____ LISTED RECORDS

(** C4, as the engine has it.  [calculateQuestionResults] returns exactly
    one result per player of the room, with [answer] null, no points and
    streak 0 for a player who did not answer, [isCorrect], [pointsEarned],
    [newScore = player.score + pointsEarned] and
    [streak = priorStreak + 1] if correct else 0; the list is sorted by
    [pointsEarned] descending, and results with equal points stay in the
    order of the room's player list. *)
Theorem questionResults_sorted_stable w roomCode room qn answers :
  redis w !! roomCode = Some room ->
  let timeLimit :=
    JS.or_num (Question.timeLimit qn) (RoomSettings.timeLimit (Room.settings room)) in
  let perPlayer :=
    map (ScoreService.resultFor qn answers timeLimit) (Room.players room) in
  (exists order : list (nat * QuestionResult),
      Permutation order (decorate perPlayer)
      /\ StronglySorted
           (descending_then QuestionResult.pointsEarned by_position) order
      /\ ScoreService.calculateQuestionResults roomCode qn answers w
         = (Ok (map snd order), w))
  /\ length perPlayer = length (Room.players room)
  /\ Forall2
       (fun p r =>
          let given :=
            List.find (fun a => String.eqb (Answer.playerId a) (Player.id p)) answers in
          QuestionResult.playerId r = Player.id p
          /\ QuestionResult.answer r = Answer.answer <$> given
          /\ QuestionResult.isCorrect r
             = bool_decide (Answer.answer <$> given
                            = Some (Question.correctAnswer qn))
          /\ (QuestionResult.isCorrect r = false -> QuestionResult.pointsEarned r = 0)
          /\ QuestionResult.newScore r
             = Player.score p + QuestionResult.pointsEarned r
          /\ QuestionResult.streak r
             = (if QuestionResult.isCorrect r then Player.streak p + 1 else 0))
       (Room.players room) perPlayer.
Proof.
  intros H timeLimit perPlayer. split; [|split].
  - destruct (sort_by_position QuestionResult.pointsEarned perPlayer)
      as (order & Hperm & Hsorted & Heq).
    exists order. split; [done|]. split; [done|].
    rewrite (calculateQuestionResults_run _ _ _ _ _ H).
    unfold ScoreService.byPointsDesc. fold timeLimit. fold perPlayer.
    by rewrite Heq.
  - apply length_map.
  - subst perPlayer. induction (Room.players room) as [|p ps IH]; simpl;
      constructor; [|exact IH].
    unfold ScoreService.resultFor. simpl.
    destruct (List.find _ answers) as [a|]; simpl.
    + repeat split.
      * unfold ScoreService.answeredCorrectly.
        apply bool_decide_ext. split; [intros ->; done|intros [=]; done].
      * by intros ->.
    + repeat split.
Qed.

Lemma questionResults_sorted_stable_witness :
  let w := Sample.world (Sample.room question [Sample.q1] [] (Some Sample.t0) 20) in
  exists order : list (nat * QuestionResult),
    StronglySorted (descending_then QuestionResult.pointsEarned by_position) order
    /\ ScoreService.calculateQuestionResults Sample.roomCode Sample.q1 [] w
       = (Ok (map snd order), w).
Proof.
  intros w.
  destruct (questionResults_sorted_stable w Sample.roomCode
              (Sample.room question [Sample.q1] [] (Some Sample.t0) 20) Sample.q1 [])
    as [(order & _ & Hs & Heq) _]; [reflexivity|].
  exists order. split; [exact Hs|exact Heq].
Defined.

(** C4, as the specification has it, fails: two correct answers that earn
    the same points (1030 ms and 1010 ms both give a bonus of 474) are
    returned in the order of the player list, the slower one first. *)
Lemma questionResults_tie_not_by_time :
  let answers :=
    [Answer.mk "sock-alice" 0 OptB (Sample.t0 + 1030) 1030;
     Answer.mk "sock-bob" 0 OptB (Sample.t0 + 1010) 1010] in
  let w := Sample.world (Sample.room question [Sample.q1] answers (Some Sample.t0) 20) in
  exists slow fast,
    result (ScoreService.calculateQuestionResults Sample.roomCode Sample.q1 answers) w
    = Ok [slow; fast]
    /\ QuestionResult.pointsEarned slow = 1474
    /\ QuestionResult.pointsEarned fast = 1474
    /\ QuestionResult.timeElapsed slow = 1030
    /\ QuestionResult.timeElapsed fast = 1010
    /\ ~ StronglySorted points_then_time [slow; fast].
Proof.
  intros answers w.
  eexists _, _. split; [vm_compute; reflexivity|].
  repeat split.
  intros Hs. apply StronglySorted_inv in Hs as [_ Hf].
  apply Forall_inv in Hf. unfold points_then_time in Hf. simpl in Hf.
  lia.
Qed.

Lemma getLeaderboard_run w roomCode room :
  redis w !! roomCode = Some room ->
  RoomService.getLeaderboard roomCode w
  = (Ok (imap leaderboardOf (JS.sort RoomService.byScoreDesc (Room.players room))), w).
Proof.
  intros H. unfold RoomService.getLeaderboard, RoomService.getRoom.
  munfold. by rewrite H.
Qed.

(** C9. Both leaderboard functions ([calculateFinalRankings] and
    [getLeaderboard]) list the players by score descending, equal scores in
    insertion (join) order and, were that to tie, by name ascending; the
    entry at position i carries rank i + 1, so the ranks are 1, 2, 3, … *)
Theorem leaderboard_ranking w roomCode room :
  redis w !! roomCode = Some room ->
  exists order : list (nat * Player),
    Permutation order (decorate (Room.players room))
    /\ StronglySorted (descending_then Player.score by_position_then_name) order
    /\ ScoreService.calculateFinalRankings (Room.players room)
       = imap (fun i a => rankingOf i (snd a)) order
    /\ RoomService.getLeaderboard roomCode w
       = (Ok (imap (fun i a => leaderboardOf i (snd a)) order), w)
    /\ (forall i e,
           ScoreService.calculateFinalRankings (Room.players room) !! i = Some e ->
           RankingEntry.rank e = Z.of_nat i + 1)
    /\ (forall i e,
           imap (fun i a => leaderboardOf i (snd a)) order !! i = Some e ->
           RoomService.LeaderboardEntry.rank e = Z.of_nat i + 1).
Proof.
  intros H.
  destruct (sort_by_position Player.score (Room.players room))
    as (order & Hperm & Hsorted & Heq).
  assert (Hfinal : ScoreService.calculateFinalRankings (Room.players room)
                   = imap (fun i a => rankingOf i (snd a)) order).
  { unfold ScoreService.calculateFinalRankings, RoomService.byScoreDesc.
    rewrite Heq. change (map snd order) with (snd <$> order).
    by rewrite imap_fmap. }
  exists order. repeat split.
  - done.
  - eapply strongly_sorted_weaken; [|exact Hsorted].
    intros a b [?|[? ?]]; [by left|right]. split; [done|by left].
  - done.
  - rewrite (getLeaderboard_run _ _ _ H). unfold RoomService.byScoreDesc.
    rewrite Heq. change (map snd order) with (snd <$> order).
    by rewrite imap_fmap.
  - intros i e. rewrite Hfinal, list_lookup_imap.
    destruct (order !! i); simpl; [|done]. by intros [= <-].
  - intros i e. rewrite list_lookup_imap.
    destruct (order !! i); simpl; [|done]. by intros [= <-].
Qed.

Lemma leaderboard_ranking_witness :
  let room := Sample.room final [Sample.q1] [] None 20 in
  exists order : list (nat * Player),
    StronglySorted (descending_then Player.score by_position_then_name) order
    /\ ScoreService.calculateFinalRankings (Room.players room)
       = imap (fun i a => rankingOf i (snd a)) order.
Proof.
  intros room.
  destruct (leaderboard_ranking (Sample.world room) Sample.roomCode room)
    as (order & _ & Hs & Heq & _); [reflexivity|].
  exists order. split; [exact Hs|exact Heq].
Defined.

________

▶ **AIM OF THE EXERCISE**:
Having read the records above, reproduce each one exactly.

▶ **SOLUTION TO THIS TASK**:
(** C4, as the engine has it.  [calculateQuestionResults] returns exactly
    one result per player of the room, with [answer] null, no points and
    streak 0 for a player who did not answer, [isCorrect], [pointsEarned],
    [newScore = player.score + pointsEarned] and
    [streak = priorStreak + 1] if correct else 0; the list is sorted by
    [pointsEarned] descending, and results with equal points stay in the
    order of the room's player list. *)
Theorem questionResults_sorted_stable w roomCode room qn answers :
  redis w !! roomCode = Some room ->
  let timeLimit :=
    JS.or_num (Question.timeLimit qn) (RoomSettings.timeLimit (Room.settings room)) in
  let perPlayer :=
    map (ScoreService.resultFor qn answers timeLimit) (Room.players room) in
  (exists order : list (nat * QuestionResult),
      Permutation order (decorate perPlayer)
      /\ StronglySorted
           (descending_then QuestionResult.pointsEarned by_position) order
      /\ ScoreService.calculateQuestionResults roomCode qn answers w
         = (Ok (map snd order), w))
  /\ length perPlayer = length (Room.players room)
  /\ Forall2
       (fun p r =>
          let given :=
            List.find (fun a => String.eqb (Answer.playerId a) (Player.id p)) answers in
          QuestionResult.playerId r = Player.id p
          /\ QuestionResult.answer r = Answer.answer <$> given
          /\ QuestionResult.isCorrect r
             = bool_decide (Answer.answer <$> given
                            = Some (Question.correctAnswer qn))
          /\ (QuestionResult.isCorrect r = false -> QuestionResult.pointsEarned r = 0)
          /\ QuestionResult.newScore r
             = Player.score p + QuestionResult.pointsEarned r
          /\ QuestionResult.streak r
             = (if QuestionResult.isCorrect r then Player.streak p + 1 else 0))
       (Room.players room) perPlayer.
Proof.
  intros H timeLimit perPlayer. split; [|split].
  - destruct (sort_by_position QuestionResult.pointsEarned perPlayer)
      as (order & Hperm & Hsorted & Heq).
    exists order. split; [done|]. split; [done|].
    rewrite (calculateQuestionResults_run _ _ _ _ _ H).
    unfold ScoreService.byPointsDesc. fold timeLimit. fold perPlayer.
    by rewrite Heq.
  - apply length_map.
  - subst perPlayer. induction (Room.players room) as [|p ps IH]; simpl;
      constructor; [|exact IH].
    unfold ScoreService.resultFor. simpl.
    destruct (List.find _ answers) as [a|]; simpl.
    + repeat split.
      * unfold ScoreService.answeredCorrectly.
        apply bool_decide_ext. split; [intros ->; done|intros [=]; done].
      * by intros ->.
    + repeat split.
Qed.

Lemma questionResults_sorted_stable_witness :
  let w := Sample.world (Sample.room question [Sample.q1] [] (Some Sample.t0) 20) in
  exists order : list (nat * QuestionResult),
    StronglySorted (descending_then QuestionResult.pointsEarned by_position) order
    /\ ScoreService.calculateQuestionResults Sample.roomCode Sample.q1 [] w
       = (Ok (map snd order), w).
Proof.
  intros w.
  destruct (questionResults_sorted_stable w Sample.roomCode
              (Sample.room question [Sample.q1] [] (Some Sample.t0) 20) Sample.q1 [])
    as [(order & _ & Hs & Heq) _]; [reflexivity|].
  exists order. split; [exact Hs|exact Heq].
Defined.

(** C4, as the specification has it, fails: two correct answers that earn
    the same points (1030 ms and 1010 ms both give a bonus of 474) are
    returned in the order of the player list, the slower one first. *)
Lemma questionResults_tie_not_by_time :
  let answers :=
    [Answer.mk "sock-alice" 0 OptB (Sample.t0 + 1030) 1030;
     Answer.mk "sock-bob" 0 OptB (Sample.t0 + 1010) 1010] in
  let w := Sample.world (Sample.room question [Sample.q1] answers (Some Sample.t0) 20) in
  exists slow fast,
    result (ScoreService.calculateQuestionResults Sample.roomCode Sample.q1 answers) w
    = Ok [slow; fast]
    /\ QuestionResult.pointsEarned slow = 1474
    /\ QuestionResult.pointsEarned fast = 1474
    /\ QuestionResult.timeElapsed slow = 1030
    /\ QuestionResult.timeElapsed fast = 1010
    /\ ~ StronglySorted points_then_time [slow; fast].
Proof.
  intros answers w.
  eexists _, _. split; [vm_compute; reflexivity|].
  repeat split.
  intros Hs. apply StronglySorted_inv in Hs as [_ Hf].
  apply Forall_inv in Hf. unfold points_then_time in Hf. simpl in Hf.
  lia.
Qed.

Lemma getLeaderboard_run w roomCode room :
  redis w !! roomCode = Some room ->
  RoomService.getLeaderboard roomCode w
  = (Ok (imap leaderboardOf (JS.sort RoomService.byScoreDesc (Room.players room))), w).
Proof.
  intros H. unfold RoomService.getLeaderboard, RoomService.getRoom.
  munfold. by rewrite H.
Qed.

(** C9. Both leaderboard functions ([calculateFinalRankings] and
    [getLeaderboard]) list the players by score descending, equal scores in
    insertion (join) order and, were that to tie, by name ascending; the
    entry at position i carries rank i + 1, so the ranks are 1, 2, 3, … *)
Theorem leaderboard_ranking w roomCode room :
  redis w !! roomCode = Some room ->
  exists order : list (nat * Player),
    Permutation order (decorate (Room.players room))
    /\ StronglySorted (descending_then Player.score by_position_then_name) order
    /\ ScoreService.calculateFinalRankings (Room.players room)
       = imap (fun i a => rankingOf i (snd a)) order
    /\ RoomService.getLeaderboard roomCode w
       = (Ok (imap (fun i a => leaderboardOf i (snd a)) order), w)
    /\ (forall i e,
           ScoreService.calculateFinalRankings (Room.players room) !! i = Some e ->
           RankingEntry.rank e = Z.of_nat i + 1)
    /\ (forall i e,
           imap (fun i a => leaderboardOf i (snd a)) order !! i = Some e ->
           RoomService.LeaderboardEntry.rank e = Z.of_nat i + 1).
Proof.
  intros H.
  destruct (sort_by_position Player.score (Room.players room))
    as (order & Hperm & Hsorted & Heq).
  assert (Hfinal : ScoreService.calculateFinalRankings (Room.players room)
                   = imap (fun i a => rankingOf i (snd a)) order).
  { unfold ScoreService.calculateFinalRankings, RoomService.byScoreDesc.
    rewrite Heq. change (map snd order) with (snd <$> order).
    by rewrite imap_fmap. }
  exists order. repeat split.
  - done.
  - eapply strongly_sorted_weaken; [|exact Hsorted].
    intros a b [?|[? ?]]; [by left|right]. split; [done|by left].
  - done.
  - rewrite (getLeaderboard_run _ _ _ H). unfold RoomService.byScoreDesc.
    rewrite Heq. change (map snd order) with (snd <$> order).
    by rewrite imap_fmap.
  - intros i e. rewrite Hfinal, list_lookup_imap.
    destruct (order !! i); simpl; [|done]. by intros [= <-].
  - intros i e. rewrite list_lookup_imap.
    destruct (order !! i); simpl; [|done]. by intros [= <-].
Qed.

Lemma leaderboard_ranking_witness :
  let room := Sample.room final [Sample.q1] [] None 20 in
  exists order : list (nat * Player),
    StronglySorted (descending_then Player.score by_position_then_name) order
    /\ ScoreService.calculateFinalRankings (Room.players room)
       = imap (fun i a => rankingOf i (snd a)) order.
Proof.
  intros room.
  destruct (leaderboard_ranking (Sample.world room) Sample.roomCode room)
    as (order & _ & Hs & Heq & _); [reflexivity|].
  exists order. split; [exact Hs|exact Heq].
Defined.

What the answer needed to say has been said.